> WHAT IS REQUIRED: Would you copy each line of the data below that has "beta"?

= = =

(* ===== verification/ModuleList.v ===== *)
(** * Listing the modules of a server, and password authentication
    (client-open.go: doListRequest; client.go)

    The client's #list request over a connection of its own, and the answer of
    doHandshake to it; and PasswordAuth, the response function the library
    offers for challenges. *)
From S2P Require Import Prelude.
From S2P Require Import GoIO.
From S2P Require Import GoStrings.
From S2P Require Import Base64.
From S2P Require Import Dialogue.
From S2P Require Import Checksum.
From S2P Require Import HashSearchProofs.
From S2P Require Import Args.
From S2P Require Import Greet.
From S2P Require Import Handshake.
From S2P Require Import Connect.
From S2P Require Import Files.
#[local] Open Scope Z_scope.
#[local] Open Scope go_scope.

(** ** PasswordAuth *)
Section auth.
Context `{Digests}.

Definition computeAuthHash (digest password challenge : bytes) : outcome bytes :=
  if bool_decide (digest = str "md4") then Ret (md4_sum (password ++ challenge))
  else if bool_decide (digest = str "md5") then Ret (md5_sum (password ++ challenge))
  else Fail (Errorf "auth digest not supported" digest).

Definition PasswordAuth (password : bytes) : bytes → bytes → outcome bytes :=
  λ digest challenge, computeAuthHash digest password challenge.
End auth.

(** ** The request *)
Section list.
Context {S : Type} (fuel : nat) (r : io_Reader S) (w : io_Writer S).

(** The loop of readTextLine with the bytes so far. *)
Fixpoint text_line_loop (n : nat) (sb : bytes) : M S bytes :=
  match n with
  | O => nofuel
  | Datatypes.S n' =>
    let* buf := ReadFull r 1 in
    match buf with
    | [] => text_line_loop n' sb
    | b :: _ => if b =? 10 then ret sb else text_line_loop n' (sb ++ [b])
    end
  end.
Definition readTextLine : M S bytes := text_line_loop fuel [].

Definition TrimPrefix (s prefix : bytes) : bytes := default s (CutPrefix s prefix).

(** The answer to a challenge in the listing; the digest is empty. *)
Definition list_auth (c : Client) (line : bytes) : M S unit :=
  let challenge := TrimSpace (TrimPrefix line (str "@RSYNCD: AUTHREQD ")) in
  match DecodeString challenge with
  | None => fail (Errorf "decode auth challenge" challenge)
  | Some data =>
    match c.(AuthResponse) with
    | None => fail (Errorf "#list requires authentication but AuthUser/AuthResponse are not set" [])
    | Some respond =>
      if bool_decide (c.(AuthUser) = [])
      then fail (Errorf "#list requires authentication but AuthUser/AuthResponse are not set" [])
      else
        let* digestBytes := wrap "compute auth response" (returned (respond [] data)) in
        wrap "send auth response" (WriteAuthResponse w c.(AuthUser) digestBytes)
    end
  end.

(** The loop over the lines; [n] bounds their number. *)
Fixpoint list_loop (n : nat) (c : Client) (modules : list moduleInfo) : M S (list moduleInfo) :=
  match n with
  | O => nofuel
  | Datatypes.S n' =>
    let* line :=
      on_error (let* line := readTextLine in ret (Some line))
        (λ e, if is_EOF e then ret None else fail (Wrap "read module list" e)) in
    match line with
    | None => ret modules
    | Some line =>
      if HasPrefix line (str "@RSYNCD: EXIT") then ret modules
      else if HasPrefix line (str "@ERROR") then fail (Errorf "server error" line)
      else if HasPrefix line (str "@RSYNCD: AUTHREQD ") then list_auth c line ;;; list_loop n' c modules
      else
        let '(name, comment) := Cut line 9 in
        list_loop n' c (modules ++ [mk_moduleInfo (TrimSpace name) (default [] comment)])
    end
  end.

Definition doListRequest (c : Client) : M S (list moduleInfo) :=
  let greet := ApplyDefaults c.(c_Greeting) in
  wrap "write greeting" (WriteGreeting w greet) ;;;
  let* serverGreet := wrap "read server greeting" (ReadGreeting fuel r) in
  let* _ := wrap "negotiate" (returned (Negotiate greet serverGreet)) in
  wrap "write #list" (WriteModuleRequest w (str "#list")) ;;;
  list_loop fuel c [].
End list.

(** ** Proofs *)
Lemma readTextLine_ok {S} fuel (r : io_Reader S) `{!ReaderSpec r} bs : (10 ∉ bs) → (length bs < fuel)%nat →
  parses r (readTextLine fuel r) (bs ++ [10]) bs.
Proof.
  unfold readTextLine. intros Hn Hf.
  assert (∀ sb n, (length bs < n)%nat → parses r (text_line_loop r n sb) (bs ++ [10]) (sb ++ bs)) as H; [|by apply (H [])].
  clear Hf fuel. induction bs as [|b bs IH]; intros sb [|n] Hf; try (simpl in Hf; lia); cbn [text_line_loop app].
  - eapply parses_bind_r; [by apply (ReadFull_ok r [10])|]. cbn. rewrite app_nil_r. apply parses_ret.
  - apply not_elem_of_cons in Hn as [Hb Hn]. change (b :: bs ++ [10]) with ([b] ++ (bs ++ [10])).
    eapply parses_bind; [by apply (ReadFull_ok r [b])|]. cbn. destruct (Z.eqb_spec b 10); [congruence|].
    replace (sb ++ b :: bs) with ((sb ++ [b]) ++ bs) by (by rewrite <-app_assoc). apply IH; [done|simpl in Hf; lia].
Qed.

(** A module whose line can be read back: a name between graphic characters that
    does not look like a protocol line, no tab in it, no line breaks. *)
Definition listed_ok (m : ModuleInfo) : Prop :=
  ∃ c s, m.(mi_Name) = c :: s ∧ graphic c ∧ c ≠ 64 ∧ (s = [] ∨ ∃ s' d, s = s' ++ [d] ∧ graphic d) ∧
    (9 ∉ m.(mi_Name)) ∧ (10 ∉ m.(mi_Name)) ∧ 10 ∉ m.(mi_Comment).

Definition exit_line : bytes := str "@RSYNCD: EXIT".
Definition to_moduleInfo (m : ModuleInfo) : moduleInfo := mk_moduleInfo m.(mi_Name) m.(mi_Comment).

(** The line of a module without its line break. *)
Definition line_of (m : ModuleInfo) : bytes :=
  (m.(mi_Name) ++ replicate (15 - rune_count 0 m.(mi_Name)) 32) ++ 9 :: m.(mi_Comment).

Lemma module_line_eq m : module_line m = line_of m ++ [10].
Proof. unfold module_line, line_of. by rewrite <-!app_assoc. Qed.

Lemma line_of_ok m : listed_ok m →
  (10 ∉ line_of m) ∧ (∀ p, HasPrefix (line_of m) (64 :: p) = false) ∧
  ∃ name, Cut (line_of m) 9 = (name, Some m.(mi_Comment)) ∧ TrimSpace name = m.(mi_Name).
Proof.
  intros (c & s & En & Hc & Hat & Hs & H9 & H10 & Hcom). unfold line_of. split_and!.
  - rewrite !elem_of_app, elem_of_cons, elem_of_replicate. intros [[?|[? _]]|[?|?]]; done.
  - intros p. rewrite En. cbn [app HasPrefix]. replace (64 =? c) with false by lia. done.
  - eexists. split; [apply Cut_app; rewrite elem_of_app, elem_of_replicate; by intros [?|[? _]]|]. rewrite En. by apply TrimSpace_padded.
Qed.

Lemma parses_on_error {S} (r : io_Reader S) `{!ReaderSpec r} {A} (m : M S A) h bs v : parses r m bs v → parses r (on_error m h) bs v.
Proof. intros H s rest Hs. destruct (H s rest Hs) as (s' & E & C). exists s'. unfold on_error. by rewrite E. Qed.

Section listing.
Context {S : Type} (r : io_Reader S) (w : io_Writer S) `{!ReaderSpec r} `{!WriterSpec w} `{!Duplex r w}.

Lemma read_list_line fuel line : (10 ∉ line) → (length line < fuel)%nat →
  parses r (on_error (let* line := readTextLine fuel r in ret (Some line))
              (λ e, if is_EOF e then ret None else fail (Wrap "read module list" e))) (line ++ [10]) (Some line).
Proof.
  intros Hn Hf. apply parses_on_error. eapply parses_bind_r; [by apply readTextLine_ok|]. apply parses_ret.
Qed.

Lemma list_loop_ok fuel c mods : Forall listed_ok mods → ∀ acc n, (length mods < n)%nat →
  (length (concat (module_line <$> mods)) + 13 < fuel)%nat →
  parses r (list_loop fuel r w n c acc) (concat (module_line <$> mods) ++ exit_line ++ [10]) (acc ++ (to_moduleInfo <$> mods)).
Proof.
  intros Hok. induction Hok as [|m mods Hm _ IH]; intros acc [|n] Hn Hf; try (simpl in Hn; lia); cbn [list_loop].
  - cbn. rewrite app_nil_r. eapply parses_bind_r; [apply (read_list_line fuel exit_line)|].
    + apply (bool_decide_unpack _). by vm_compute.
    + simpl in Hf. simpl. lia.
    + cbv iota. replace (HasPrefix exit_line (str "@RSYNCD: EXIT")) with true by (by vm_compute). apply parses_ret.
  - destruct (line_of_ok m Hm) as (H10 & Hpre & name & Hcut & Htrim). cbn [fmap list_fmap concat] in *. rewrite length_app in Hf.
    rewrite module_line_eq, length_app in Hf. rewrite module_line_eq, <-app_assoc.
    eapply parses_bind; [apply (read_list_line fuel (line_of m)); [done|simpl in Hf; lia]|]. cbv iota.
    change (str "@RSYNCD: EXIT") with (64 :: str "RSYNCD: EXIT"). change (str "@ERROR") with (64 :: str "ERROR").
    change (str "@RSYNCD: AUTHREQD ") with (64 :: str "RSYNCD: AUTHREQD "). rewrite !Hpre, Hcut. cbn [default].
    rewrite Htrim. replace (acc ++ to_moduleInfo m :: (to_moduleInfo <$> mods)) with ((acc ++ [to_moduleInfo m]) ++ (to_moduleInfo <$> mods)) by (by rewrite <-app_assoc).
    apply IH; [simpl in Hn; lia|lia].
Qed.

Lemma doListRequest_ok c gs v sub d mods fuel :
  greeting_ok gs → Negotiate (ApplyDefaults c.(c_Greeting)) gs = Ret (v, sub, d) → Forall listed_ok mods →
  (length (Greeting_String gs) + length mods + length (concat (module_line <$> mods)) + 13 < fuel)%nat →
  dialogue r w (doListRequest fuel r w c) (Greeting_String gs ++ concat (module_line <$> mods) ++ exit_line ++ [10])
    (Greeting_String (ApplyDefaults c.(c_Greeting)) ++ str "#list" ++ [10]) (to_moduleInfo <$> mods).
Proof.
  intros Hgs Hneg Hok Hf. eapply (dialogue_cast r w).
  - eapply (dialogue_write r w); [apply yields_wrap, (emits_write w)|].
    eapply (dialogue_read r w); [apply parses_wrap, ReadGreeting_ok; [exact Hgs|lia]|].
    rewrite Hneg. eapply (dialogue_bind r w _ _ [] [] (v, sub, d)); [apply (dialogue_wrap r w), (dialogue_returned r w)|].
    eapply (dialogue_write r w); [apply yields_wrap, (emits_seq w); apply (emits_write w)|].
    apply (dialogue_parses r w). apply (list_loop_ok fuel c mods Hok []); lia.
  - bytes_eq.
  - bytes_eq.
Qed.

Lemma doHandshake_list_ok o sv gc v sub d fuel : greeting_ok gc →
  Negotiate gc (ApplyDefaults sv.(sv_Greeting)) = Ret (v, sub, d) → 25 ≤ v →
  (length (Greeting_String gc) + 5 < fuel)%nat →
  let mods := (λ m, mk_ModuleInfo m.(sm_Name) m.(sm_Comment)) <$> ranged o sv in
  dialogue r w (doHandshake fuel r w o sv) (Greeting_String gc ++ str "#list" ++ [10])
    (Greeting_String (ApplyDefaults sv.(sv_Greeting)) ++ concat (module_line <$> mods) ++ exit_line ++ [10]) None.
Proof.
  intros Hgc Hneg Hv Hf mods. eapply (dialogue_cast r w).
  - eapply (dialogue_write r w); [apply yields_wrap, (emits_write w)|].
    eapply (dialogue_bind r w); [apply (dialogue_on_error r w), (dialogue_parses r w), ReadGreeting_ok; [exact Hgc|lia]|].
    rewrite Hneg. eapply (dialogue_bind r w _ _ [] [] (v, sub, d)); [apply (dialogue_on_error r w), (dialogue_returned r w)|].
    cbv beta iota. eapply (dialogue_bind r w _ _ (str "#list" ++ [10]) [] (Some (str "#list"))).
    { apply (dialogue_on_error r w), (dialogue_parses r w). eapply parses_bind_r; [apply readLine_ok|apply parses_ret].
      - apply (bool_decide_unpack _). by vm_compute.
      - simpl. lia. }
    cbv beta iota. rewrite bool_decide_true by done. cbn [orb].
    eapply (dialogue_write r w); [|apply (dialogue_ret r w)]. apply yields_wrap, (emits_seq w).
    + apply emits_for_each. intros m _. apply (emits_write w).
    + replace (25 <=? v) with true by lia. apply (emits_write w).
  - bytes_eq.
  - bytes_eq.
Qed.
End listing.

(** Listing the modules end to end. When the greetings negotiate version 25 or
    later and every module's line can be read back, the client's doListRequest
    and the server's doHandshake, each given exactly the bytes the other sends,
    both complete: the server ends the connection without a transfer and the
    client has the name and comment of every module the server iterated over,
    in that order, the padding of the names removed. *)
Lemma listing_completes {S T} (r : io_Reader S) (w : io_Writer S) `{!ReaderSpec r} `{!WriterSpec w} `{!Duplex r w}
    (r' : io_Reader T) (w' : io_Writer T) `{!ReaderSpec r'} `{!WriterSpec w'} `{!Duplex r' w'} o c sv v sub d :
  greeting_ok (ApplyDefaults c.(c_Greeting)) → greeting_ok (ApplyDefaults sv.(sv_Greeting)) →
  Negotiate (ApplyDefaults c.(c_Greeting)) (ApplyDefaults sv.(sv_Greeting)) = Ret (v, sub, d) → 25 ≤ v →
  Forall (λ m, listed_ok (mk_ModuleInfo m.(sm_Name) m.(sm_Comment))) (ranged o sv) →
  ∃ cb sb n, ∀ fuel, (n ≤ fuel)%nat →
    dialogue r w (doListRequest fuel r w c) sb cb ((λ m, mk_moduleInfo m.(sm_Name) m.(sm_Comment)) <$> ranged o sv) ∧
    dialogue r' w' (doHandshake fuel r' w' o sv) cb sb None.
Proof.
  intros Hgc Hgs Hneg Hv Hok. set (gc := ApplyDefaults (c_Greeting c)) in *. set (gs := ApplyDefaults (sv_Greeting sv)) in *.
  set (mods := (λ m, mk_ModuleInfo m.(sm_Name) m.(sm_Comment)) <$> ranged o sv).
  assert (Forall listed_ok mods) as Hmods by by apply Forall_fmap.
  exists (Greeting_String gc ++ str "#list" ++ [10]), (Greeting_String gs ++ concat (module_line <$> mods) ++ exit_line ++ [10]),
    (length (Greeting_String gc) + length (Greeting_String gs) + length mods + length (concat (module_line <$> mods)) + 20)%nat.
  intros fuel Hf. split.
  - assert ((λ m, mk_moduleInfo m.(sm_Name) m.(sm_Comment)) <$> ranged o sv = to_moduleInfo <$> mods) as ->
      by (unfold mods; by rewrite <-list_fmap_compose).
    apply (doListRequest_ok r w c gs v sub d mods fuel Hgs Hneg Hmods). lia.
  - apply (doHandshake_list_ok r' w' o sv gc v sub d fuel Hgc Hneg Hv). lia.
Qed.

(** C40: A #list request cannot be authenticated with PasswordAuth. doListRequest
    asks the response function for the empty digest name, which PasswordAuth
    refuses, so on an AUTHREQD line with any well-formed challenge the request
    fails and nothing is sent; with a negotiated name (md4 or md5) the same
    function answers. *)
Theorem list_password_auth_fails {S} (w : io_Writer S) `{Digests} c password challenge s :
  c.(AuthResponse) = Some (PasswordAuth password) → bytes_ok challenge →
  list_auth w c (str "@RSYNCD: AUTHREQD " ++ EncodeToString challenge) s =
    (Fail (if bool_decide (c.(AuthUser) = [])
           then Errorf "#list requires authentication but AuthUser/AuthResponse are not set" []
           else Wrap "compute auth response" (Errorf "auth digest not supported" [])), s) ∧
  PasswordAuth password (str "md5") challenge = Ret (md5_sum (password ++ challenge)).
Proof.
  intros Hr Hb. split; [|done]. unfold list_auth, TrimPrefix. rewrite CutPrefix_app.
  change (default (str "@RSYNCD: AUTHREQD " ++ EncodeToString challenge) (Some (EncodeToString challenge))) with (EncodeToString challenge).
  rewrite TrimSpace_graphic, DecodeString_Encode, Hr by (done || by apply Encode_graphic). by case_bool_decide.
Qed.

Lemma list_password_auth_fails_witness :
  let c := mk_Client (mk_Greeting 0 0 []) [] (str "alice") (Some (PasswordAuth (H := pad_digests) (str "secret"))) in
  list_auth conn_writer c (str "@RSYNCD: AUTHREQD " ++ EncodeToString [1; 2; 3]) (conn_of []) =
    (Fail (if bool_decide (c.(AuthUser) = [])
           then Errorf "#list requires authentication but AuthUser/AuthResponse are not set" []
           else Wrap "compute auth response" (Errorf "auth digest not supported" [])), conn_of []) ∧
  PasswordAuth (H := pad_digests) (str "secret") (str "md5") [1; 2; 3] = Ret (md5_sum (Digests := pad_digests) (str "secret" ++ [1; 2; 3])).
Proof.
  intros c. apply (list_password_auth_fails conn_writer (H := pad_digests) c (str "secret") [1; 2; 3] (conn_of [])); [done|].
  apply (bool_decide_unpack _). by vm_compute.
Defined.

= = =

> RESPONSE AREA:
    cbv beta iota. eapply (dialogue_bind r w _ _ (str "#list" ++ [10]) [] (Some (str "#list"))).
    cbv beta iota. rewrite bool_decide_true by done. cbn [orb].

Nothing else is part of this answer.